As they passed Spiez with its narrow roads the peloton broke into two and Barredo tried again, but nine seconds was all he got. Ten kilometres later Swiss rider Hubert Schwab of the Quickstep squad had to abandon the race.

At kilometre 70, it was the first time that a group seemed to be able to get a decent gap.

A group of 11 went clear and it built a maximum lead of just over three minutes. The group contained Carlos Sastre (Team CSC), Michael Albasini (Liquigas), Matthew White (Discovery Channel), Gianni Meersman (Discovery Channel), Jurgen van Goolen (Discovery Channel), Daniel Navarro (Astana), Fred Rodriguez (Predictor-Lotto), Alessandro Ballan (Lampre-Fondital), Yannick Talabardon (Crédit Agricole), Enrico Poitschke (Milram), Florian Stalder (Volksbank)

The peloton started to chip into the lead and it was under two minutes when they entered Fribourg. As they crossed the old part of town, they hit some cobbles and an uphill, which Ballan and Sastre used to get themselves off the front. The two worked well together but the peloton was relentless and it decreased the lead constantly. The chase group fell apart, but four guys stayed between the lead and the field.

At kilometre 123 Florian Stalder won the sprint in Fribourg ahead of Meersman and Albasini and secured the sprints jersey. With a little more than 17 kilometre to go Fabian Cancellara dropped out of the field, saving his energy for the time trial.

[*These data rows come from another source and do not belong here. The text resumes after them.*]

(** X13. Enqueue then dequeue is a direct write: on a stream whose queues
    and notification channel are empty, [SendMessage] with any priority
    followed by one notification of the write loop does what
    [WriteNebMessage] does to that message on the original stream, and
    leaves the queues and the notification channel empty again. *)
Theorem SendMessage_then_notification (s : Stream) name data priority message
    err (s' : Stream) :
  NewNebMessage s DefaultReserved 0 name data = inr message ->
  queued s = [] -> messageNotifChan s = [] ->
  WriteNebMessage message s = Done err s' ->
  bind (SendMessage name data priority) (fun _ => writeLoop_drain [WakeNotif]) s
    = Done LoopAwaiting s' /\
  queued s' = [] /\ messageNotifChan s' = [].
Proof.
  intros Hmsg Hq Hn Hw.
  destruct (SendMessage_on_idle s name data priority message Hmsg Hq Hn)
    as (s1 & Hsend & Hn1 & Hq1 & Hnote).
  split.
  - unfold bind at 1. rewrite Hsend. cbn [bind_res].
    rewrite writeLoop_drain_notif, Hn1, Hnote. unfold bind. rewrite Hw. reflexivity.
  - destruct (Write_frame (Content message) s) as ((Hqs & Hns) & _).
    unfold WriteNebMessage in Hw. rewrite Hw in Hqs, Hns. simpl in Hqs, Hns.
    rewrite Hns. split; [|assumption].
    rewrite queued_flat, Hqs, <- queued_flat. assumption.
Qed.

End WritePathFacts.

(** ** The read loop and [Bye] *)

Section ReadPathFacts.
Context {Tr : Transport} {Pk : Package}.

Lemma readLoop_reads_chunk chunk reads message buf (s : Stream) :
  readLoop_reads (inr chunk :: reads) message buf s =
    bind_res
      (readLoop_inner (S (S (length (buf ++ chunk)))) message (buf ++ chunk)
         (set_latestReadAt (clock s / Second) s))
      (fun o =>
         match o with
         | InnerBreak message messageBuffer => readLoop_reads reads message messageBuffer
         | InnerReturn => ret LoopReturn
         | InnerNext messageBuffer => readLoop_reads reads None messageBuffer
         end).
Proof. reflexivity. Qed.

Lemma readLoop_inner_step fuel message buf (s : Stream) :
  readLoop_inner (S fuel) message buf s =
    bind_res (readLoop_body message buf s)
      (fun o =>
         match o with
         | InnerNext messageBuffer => readLoop_inner fuel None messageBuffer
         | _ => ret o
         end).
Proof. reflexivity. Qed.

(** X14. The read loop keeps what does not make a frame yet.  After a
    read, a buffer shorter than a header is kept as it is; a buffer that
    holds a header of the right chain but not the whole payload leaves the
    parsed header pending and keeps the bytes after it; and while a header is
    pending, bytes are accumulated until the payload is complete.  In the
    three cases nothing is handled and the only change to the stream is the
    time of the read. *)
Theorem readLoop_keeps_partial_frames (s : Stream) (chunk buf : list byte)
    (reads : list (error + list byte)) :
  let s' := set_latestReadAt (clock s / Second) s in
  ((length (buf ++ chunk) < NebMessageHeaderLength)%nat ->
   readLoop_reads (inr chunk :: reads) None buf s =
     readLoop_reads reads None (buf ++ chunk) s') /\
  (forall message,
     (NebMessageHeaderLength <= length (buf ++ chunk))%nat ->
     ParseNebMessage (buf ++ chunk) = inr message ->
     node_ChainID = ChainID message ->
     (length (drop NebMessageHeaderLength (buf ++ chunk)) < DataLength message)%nat ->
     readLoop_reads (inr chunk :: reads) None buf s =
       readLoop_reads reads (Some message)
         (drop NebMessageHeaderLength (buf ++ chunk)) s') /\
  (forall pending,
     (length (buf ++ chunk) < DataLength pending)%nat ->
     readLoop_reads (inr chunk :: reads) (Some pending) buf s =
       readLoop_reads reads (Some pending) (buf ++ chunk) s').
Proof.
  intros s'. split; [|split].
  - intros Hl. rewrite readLoop_reads_chunk, readLoop_inner_step.
    unfold readLoop_body. rewrite (bool_decide_eq_true_2 _ Hl). reflexivity.
  - intros message Hl Hp Hc Hd. rewrite readLoop_reads_chunk, readLoop_inner_step.
    unfold readLoop_body. rewrite bool_decide_eq_false_2 by lia. rewrite Hp.
    rewrite (bool_decide_eq_true_2 _ Hc). cbn [negb].
    unfold readLoop_data. rewrite (bool_decide_eq_true_2 _ Hd). reflexivity.
  - intros pending Hl. rewrite readLoop_reads_chunk, readLoop_inner_step.
    unfold readLoop_body, readLoop_data. rewrite (bool_decide_eq_true_2 _ Hl).
    reflexivity.
Qed.

(** X15. Who speaks first.  The read loop of a stream that is not
    connected dials the peer and, before any read, writes one HELLO frame
    carrying the local node id and the client version; when that write fails
    the stream is closed and the loop returns.  The read loop of a stream
    that is connected already (an accepted one) dials nothing and writes
    nothing before it reads. *)
Theorem readLoop_opening (s : Stream) (reads : list (error + list byte)) :
  (stream s <> None -> readLoop reads s = readLoop_reads reads None [] s) /\
  (forall c a bytes hello,
     stream s = None ->
     host_NewStream (pid s) NebProtocolID = inr (c, a) ->
     let s1 := set_addr (Some a) (set_stream (Some c) s) in
     proto_Marshal (PbHello (mkHello (peer_String node_id) ClientVersion)) = inr bytes ->
     NewNebMessage s1 DefaultReserved 0 HELLO bytes = inr hello ->
     readLoop reads s =
       bind (Write (Content hello))
         (fun err =>
            match err with
            | Some err => bind (close err) (fun _ => ret LoopReturn)
            | None => readLoop_reads reads None []
            end) s1).
Proof.
  split.
  - intros Hc. unfold readLoop, bind at 1, gets, IsConnected. cbn [bind_res].
    destruct (stream s); [reflexivity|congruence].
  - intros c a bytes hello Hc Hd s1 Hm Hf.
    unfold readLoop, bind at 1, gets, IsConnected. cbn [bind_res]. rewrite Hc.
    unfold bind at 1, Connect, bind at 1, gets. cbn [bind_res]. rewrite Hd.
    unfold bind at 1, modify. cbn [bind_res].
    unfold bind at 1, modify. cbn [bind_res]. unfold ret at 1. cbn [bind_res].
    fold s1. unfold bind at 1, Hello, WriteProtoMessage. rewrite Hm.
    unfold WriteMessage, bind at 1, gets. cbn [bind_res]. unfold id. rewrite Hf.
    reflexivity.
Qed.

One kilometre before the top of the cat 4 GPM in Weissenstein Sastre attacked and dropped Ballan. Sastre got the mountain points with Ballan 22 seconds back and the group chasing behind at a good minute.

Ballan was swept up by the chasers a little while later. Sastre was plotting ahead and increased the lead over the chasers slightly to 30". The field containing the yellow jersey was at 1'30".

The field swept up the remaining chasers at 10 kilometres to go and Sastre's lead shrunk to 48". He took the last sprint with nine kilometres remaining. Stalder got second ahead of Van Goolen. A couple of kilometres later Sastre's attempt was over as he got swamped by the field. There were attacks immediately , but nobody could get ahead.

With five kilometres to go Horner made a bold move and stayed ahead for a couple of kilometres but the chase behind was too hard. Saunier Duval and Quickstep launched attacks but the attentive field did not let anyone get ahead.

The final mountain points were only a couple of kilometres from the finish. It was Proni before Gusev, Gomez Marchante and Schleck.

The field entered the last kilometre where it was Colombian Rigoberto Uran from Unibet who tried to steal the sprinters' show with a last minute attack and he succeeded!